If you are arguing that we need to be flexible and able to incorporate future advances in type theory into our IR, I would note that we have way more type-safety in our IR than most and adding type-system features to programming languages seems to proceed more rapidly than adding them to IRs (but still slowly!) - I would say that for IRs one tends to use a wide variety of conservative static analyses that often do not look/feel like type systems.

• "Way more type safety" might get restrictive, as we require equality in types at both ends of a wire - hence to provide subtyping on extended types, you need to "drop" custom/extensible type information. (A strictly bigger constraint set implies a smaller one.) I think we do that via explicit type-system-extension-provided coercions.
• An interesting (counter)example might be, say we wanted to add polyhedral-analysis info to our types (big tensors of qubits), how would we do that - would that be something we could do via constraints, would we use metadata, etc.? I think one might well add metadata with a separate tool rather than try to build the Hugr typesystem to be flexible enough that it could be extended in that way.

[zrho]

A special system for dealing with copyable/linear and nothing else seems quite justifiable and reasonable.

We definitely need a way to deal with copyability and I wouldn't have an issue at all with it being afforded special status. My issue is with the subtyping: as soon as we introduce any subtyping at all, even if just for copyability, the snakes are released and we have to make sure that it is coherent with the rest of the system.

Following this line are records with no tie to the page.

Lemma clean_names_parts r names : clean_names r names -> Forall (fun n => no_slash n /\ n <> ""%string) names.
Proof.
  intros [(k & rest & -> & Hr & _)]. apply Forall_app. split.
  - apply Forall_replicate. split; [|done]. repeat split; done.
  - eapply Forall_impl; [exact Hr|]. intros n (? & ? & _). done.
Qed.

Lemma split_names names : Forall (fun n => no_slash n /\ n <> ""%string) names -> names ≫= split_slash = names.
Proof.
  induction 1 as [|n names [Hn _] _ IH]; [done|]. rewrite bind_cons, split_slash_one, IH by done. done.
Qed.

Lemma path_of_string p : clean_names p.1 p.2 -> path_of (path_string p) = p.
Proof.
  destruct p as [r names]. simpl. intros Hc. pose proof (clean_names_parts _ _ Hc) as Hp. unfold path_of.
  destruct r.
  - simpl. f_equal. destruct names as [|n names]; [done|]. rewrite split_join by done.
    rewrite split_names by done. unfold clean_parts. simpl. exact (clean_again _ _ Hc).
  - destruct names as [|n names]; [done|]. cbn [path_string].
    assert (rooted (join_slash (n :: names)) = false) as ->.
    { apply Forall_cons in Hp as [[Hn Hne] _]. destruct n as [|c n]; [done|]. destruct Hn as [Hc' _].
      destruct names; simpl; by apply Ascii.eqb_neq. }
    rewrite split_join by done. rewrite split_names by done. by rewrite clean_again.
Qed.

Lemma Join_filtered elems l :
  filter (fun e => e <> ""%string) elems = l -> l <> [] -> filepath_Join elems = filepath_Clean (join_slash l).
Proof. intros <- Hl. unfold filepath_Join. by destruct (filter _ _). Qed.

(** Joining goes on from the names of the directory. *)
Lemma path_of_Join dir elems :
  elems <> [] -> Forall (fun e => e <> ""%string) elems -> rooted (join_slash elems) = false ->
  path_of (filepath_Join (dir :: elems)) =
    ((path_of dir).1, reverse (foldl (clean_part (path_of dir).1) (reverse (path_of dir).2) (elems ≫= split_slash))).
Proof.
  intros Hne Hfull Hroot.
  assert (filter (fun e => e <> ""%string) elems = elems) as Hf.
  { apply filter_all. by apply Forall_forall. }
  erewrite Join_filtered; [|done|rewrite filter_cons, Hf; by case_decide].
  unfold filepath_Clean. rewrite path_of_string by apply path_of_clean. rewrite filter_cons, Hf.
  destruct (decide (dir = ""%string)) as [->|Hd].
  - rewrite decide_False by (intros Hn; by apply Hn). unfold path_of at 1. rewrite split_join by done.
    by rewrite Hroot.
  - rewrite decide_True by done. unfold path_of. destruct elems as [|e elems]; [done|].
    change (join_slash (dir :: e :: elems)) with (dir +:+ "/" +:+ join_slash (e :: elems))%string.
    rewrite split_slash_app, split_join by done. rewrite rooted_app by done.
    unfold clean_parts. simpl fst. simpl snd. by rewrite foldl_app, reverse_involutive.
Qed.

That is a very steep price to pay for this feature.

If you are arguing that we need to be flexible and able to incorporate future advances in type theory into our IR, I would note that we have way more type-safety in our IR than most and adding type-system features to programming languages seems to proceed more rapidly than adding them to IRs

In some sense I'm trying to argue for the opposite: I hope that we can make the type system extremely simple. In particular, I'd like us to avoid subtyping, rank-n types, existential types, implicit generalisation, pi types etc. In my mind, ideally types should be simple trees which can be compared for equality and unified in the obvious way as trees. And ideally these trees should have a principal type.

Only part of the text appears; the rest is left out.